Study Cites Gains in Gall Bladder Cancer Treatment

ByABC News
May 18, 2009, 8:52 PM

May 19 -- MONDAY, May 18 (HealthDay News) -- Patients with gallbladder cancer are surviving longer than they used to, but the death rate is still high, new research shows.

An estimated 9,520 cases of gallbladder or bile duct cancer were diagnosed in the United States in 2008, and about 3,340 people died of the disease, according to the study in the May issue of the Archives of Surgery.

The death rate is high, in part, because at the time of diagnosis, many patients already have advanced-stage disease and are not candidates for surgery. Resection, where the diseased portions of the organ are removed surgically, is the only means of curing it.

"Gallbladder cancer is characterized by locally aggressive behavior, with early spread to regional lymph nodes and distant dissemination," the authors wrote. "In addition, it recurs rapidly even after presumed curative resection."

Still, survival times for the disease, which affects women more frequently than men, have improved since the 1960s.

Researchers from Harvard Medical School identified 402 patients with gallbladder cancer at a university-affiliated center between 1962 and 2008. Of these, 260 underwent surgical exploration at the same institution and were included in the data analysis.

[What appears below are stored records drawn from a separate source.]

(** When every assignment succeeds, the copy holds the new increment,
    and a rest field differs from the original's only if the rest value
    is of its kind. *)
Lemma commit_object_Ok (w : WCS) (crval_out cdelt_out : Quantity)
    (out_ctype : string) (rest_value : option Quantity) :
  let r := commit_object w crval_out cdelt_out out_ctype rest_value in
  is_Ok r.1 = true ->
  increment_entry r.2 = Some (value cdelt_out) /\
  (wcs_restfrq r.2 = wcs_restfrq w \/
   exists rv, rest_value = Some rv /\
              parse_phys_type (unit_of rv) = "frequency") /\
  (wcs_restwav r.2 = wcs_restwav w \/
   exists rv, rest_value = Some rv /\
              parse_phys_type (unit_of rv) = "length").
Proof.
  unfold commit_object, on_object.
  destruct (commit_increment _ w) as [w1|] eqn:E1; [|discriminate].
  apply commit_increment_frame in E1 as (F1 & A1 & B1 & I1).
  assert (S1 : wcs_spec w1 = wcs_spec w) by apply F1.
  rewrite <- S1.
  destruct (set_cunit _ _ w1) as [w2|] eqn:E2; [|discriminate].
  apply set_cunit_keeps in E2 as K2.
  assert (S2 : wcs_spec w2 = wcs_spec w1) by apply K2.
  rewrite <- S2.
  destruct (set_crval _ _ w2) as [w3|] eqn:E3; [|discriminate].
  apply set_crval_keeps in E3 as K3.
  assert (S3 : wcs_spec w3 = wcs_spec w2) by apply K3.
  rewrite <- S3.
  destruct (set_ctype _ _ w3) as [w4|] eqn:E4; [|discriminate].
  apply set_ctype_keeps in E4 as K4.
  pose proof (keeps_trans _ _ _ (keeps_trans _ _ _ K2 K3) K4) as K.
  destruct (commit_rest_field _ w4) as [w5|] eqn:E5; [|discriminate].
  apply commit_rest_field_frame in E5 as (F5 & I5 & A5 & B5).
  simpl. intros _.
  pose proof (keeps_increment_entry _ _ K) as IK.
  destruct K as (_ & AK & BK & _).
  split; [congruence|].
  split.
  - destruct A5 as [A5|A5]; [left; congruence | right; exact A5].
  - destruct B5 as [B5|B5]; [left; congruence | right; exact B5].
Qed.
End CommitFrame.

(** ** The converter, step by step *)

Section ConverterFacts.
Context `{Astropy}.

Lemma convert_main_run (mywcs : ref) (wcs_rv : option Quantity)
    (inunit outunit : Unit) (out_ctype : string)
    (rest_value : option Quantity) (st : Store) :
  convert_main mywcs wcs_rv inunit outunit out_ctype rest_value st
  = match st !! mywcs with
    | None => (Raise dangling, st)
    | Some w =>
        match convert_prelude w wcs_rv inunit outunit out_ctype
                              rest_value with
        | Raise e => (Raise e, st)
        | Ok p =>
            let st1 := <[mywcs := (pixel_scale_matrix w).2]> st in
            match convert_numbers w p inunit outunit with
            | Raise e => (Raise e, st1)
            | Ok (crval_out, cdelt_out) =>
                match wcs_deepcopy (pixel_scale_matrix w).2 with
                | Raise e => (Raise e, st1)
                | Ok w2 =>
                    let r := commit_object w2 crval_out cdelt_out out_ctype
                                           (pre_rest_value p) in
                    (match r.1 with
                     | Ok _ => Ok (length st)
                     | Raise e => Raise e
                     end, (st1 ++ [r.2])%list)
                end
            end
        end
    end.
Proof.
  unfold convert_main, mbind at 1, load.
  destruct (st !! mywcs) as [w|] eqn:Hw; [|reflexivity].
  assert (Hlt : (mywcs < length st)%nat) by (eapply lookup_lt_Some; eauto).
  unfold mbind at 1, lift.
  destruct (convert_prelude _ _ _ _ _ _) as [p|]; [|reflexivity].
  unfold mbind at 1, read_pixel_scale_matrix. rewrite Hw.
  unfold convert_numbers.
  destruct (pixel_scale_matrix w) as [res w1]. cbn [fst snd]. cbv zeta.
  destruct res as [scale|]; [|reflexivity]. cbn [rbind].
  unfold mbind at 1, load.
  rewrite list_lookup_insert_eq by assumption.
  unfold mbind at 1.
  destruct (matrix_getitem _ _ _) as [cdelt0|]; [|reflexivity].
  cbn [rbind]. unfold mbind at 1.
  destruct (convert_steps _ _ _ _) as [[crval_out cdelt_out]|];
    [|reflexivity].
  cbn [rbind]. unfold mbind at 1.
  destruct (check_output _ _); [|reflexivity].
  cbn [rbind].
  rewrite commit_run, list_lookup_insert_eq by assumption.
  rewrite length_insert. reflexivity.
Qed.
(** X4: an analysis with [compatible = false] scores at most 60. *)
Theorem incompatible_scores_at_most_60
        (r : Restaurant) (restrictions : list DietaryRestrictionType)
        (allergies : list string) :
  DietaryRestrictionsHandler.compatible
    (DietaryRestrictionsHandler.analyzeRestaurantCompatibility
       r restrictions allergies) = false ->
  DietaryRestrictionsHandler.score
    (DietaryRestrictionsHandler.analyzeRestaurantCompatibility
       r restrictions allergies) <= 60.
Proof.
  intro Hc.
  pose proof (analyze_verdict r restrictions allergies) as Hv.
  unfold Spec.verdict in Hv. injection Hv as Hcomp _ _.
  rewrite Hcomp in Hc. clear Hcomp.
  rewrite analysis_score. unfold Props.rawScore.
  set (missing := filter _ restrictions).
  assert (H1 : (1 <= length (filter DietaryRestrictionsHandler.isCriticalRestriction
                                    missing))%nat).
  { subst missing. induction restrictions as [|t rs IH]; [discriminate|].
    cbn [forallb] in Hc. cbn [filter].
    destruct (DietaryRestrictionsHandler.optionAvailable r t) eqn:Hav;
      cbn [negb orb andb] in *.
    - apply IH. exact Hc.
    - cbn [filter].
      destruct (DietaryRestrictionsHandler.isCriticalRestriction t) eqn:Hcr;
        cbn [negb andb length] in *; [lia|apply IH; exact Hc]. }
  assert (H2 : (length (filter DietaryRestrictionsHandler.isCriticalRestriction
                               missing) <= length missing)%nat)
    by apply filter_length_le.
  case_if; lia.
Qed.

Section DietaryFilterFacts.
Import DietaryRestrictionsHandler.

Lemma compareAnalyses_notAfter a b :
  JS.notAfter compareAnalyses a b = true <-> score (snd b) <= score (snd a).
Proof.
  unfold JS.notAfter, compareAnalyses.
  destruct (Z.compare_spec (score (snd b)) (score (snd a))); split;
    intro; try reflexivity; try discriminate; lia.
Qed.

Lemma filter_all {X : Type} (p : X -> bool) (xs : list X) :
  (forall x, In x xs -> p x = true) -> filter p xs = xs.
Proof.
  induction xs as [|x xs IH]; intro H; [reflexivity|].
  simpl. rewrite (H x (or_introl eq_refl)). f_equal.
  apply IH. intros y Hy. apply H. now right.
Qed.

Lemma filter_none {X : Type} (p : X -> bool) (xs : list X) :
  (forall x, In x xs -> p x = false) -> filter p xs = [].
Proof.
  induction xs as [|x xs IH]; intro H; [reflexivity|].
  simpl. rewrite (H x (or_introl eq_refl)).
  apply IH. intros y Hy. apply H. now right.
Qed.

(** Filtering the analysed pairs and dropping the analyses is filtering
    the restaurants by the analysed test. *)
Lemma map_fst_filter_analysed {X Y : Type} (f : X -> Y) (p : X * Y -> bool)
      (xs : list X) :
  map fst (filter p (map (fun x => (x, f x)) xs))
  = filter (fun x => p (x, f x)) xs.
Proof.
  induction xs as [|x xs IH]; [reflexivity|].
  simpl. destruct (p (x, f x)); simpl; now rewrite IH.
Qed.

Lemma filter_twice {X : Type} (p q : X -> bool) (xs : list X) :
  filter p (filter q xs) = filter (fun x => p x && q x) xs.
Proof.
  induction xs as [|x xs IH]; [reflexivity|].
  simpl. destruct (q x); simpl.
  - rewrite andb_true_r. destruct (p x); now rewrite IH.
  - now rewrite andb_false_r.
Qed.
End DietaryFilterFacts.
(** A balance is the signed sum of its account's log. *)
Definition exact_at (st : Bank) (id : string) : Prop :=
  forall account, _accounts st !! id = Some account ->
    (Dval (Account.balance account) == signed_sum (Account.transactions account))%Q.

(** ** The special value *)

(** [Decimal(str(float('inf')))] is [Decimal('Infinity')]: a [Decimal] of
    Python is finite or an infinity ([NaN] does not pass [gt=0] or [ge=0]
    and no operation of the tools returns one). *)
Inductive PyDecimal :=
| Fin (d : Decimal)
| Inf (negative : bool).

(** [Decimal._isinfinity] *)
Definition _isinfinity (x : PyDecimal) : Z :=
  match x with
  | Fin _ => 0
  | Inf false => 1
  | Inf true => -1
  end.

(** [Decimal._cmp] with a special operand compares [_isinfinity]; [<] on
    it. *)
Definition Py_cmp (x y : PyDecimal) : comparison :=
  match x, y with
  | Fin a, Fin b => Dcmp a b
  | _, _ => _isinfinity x ?= _isinfinity y
  end.
Definition Py_lt (x y : PyDecimal) : bool :=
  match Py_cmp x y with Lt => true | _ => false end.

(** [Decimal.__add__] and [__sub__]: an infinity absorbs; infinities of
    opposite signs signal InvalidOperation, which the default context
    traps: the operation raises ([None]). *)
Definition Py_add (x y : PyDecimal) : option PyDecimal :=
  match x, y with
  | Fin a, Fin b => Some (Fin (Dadd a b))
  | Inf s, Inf s' => if Bool.eqb s s' then Some (Inf s) else None
  | Inf s, Fin _ => Some (Inf s)
  | Fin _, Inf s => Some (Inf s)
  end.
Definition Py_negate (y : PyDecimal) : PyDecimal :=
  match y with
  | Fin b => Fin (copy_negate b)
  | Inf s => Inf (negb s)
  end.
Definition Py_sub (x y : PyDecimal) : option PyDecimal := Py_add x (Py_negate y).

(** * Decimal arithmetic *)

Lemma Q10_neq0 : ~ (inject_Z 10 == 0)%Q.
Proof. discriminate. Qed.

Lemma Q10_pow_pos e : (0 < inject_Z 10 ^ e)%Q.
Proof. apply Qpower_0_lt. reflexivity. Qed.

Patients were diagnosed during three periods: period A (1962 to 1979), period B (1980 to 1997) and period C (1998 to 2008).

Overall median survival improved from 3.5 months during period A to six months in period B to one year in period C.

Survival times were the longest among those whose disease was caught early. The median survival was 10.3 months for those diagnosed with stage 2 cancer, compared to 4.7 months for stage 3 disease and 4 months for stage 4.

"The survival of patients who presented with advanced-stage disease and who underwent palliative [treating symptoms only] procedures remained poor in all periods," with patients surviving a median of 1.9 months in the 1960s and 70s to 3.6 months in recent years.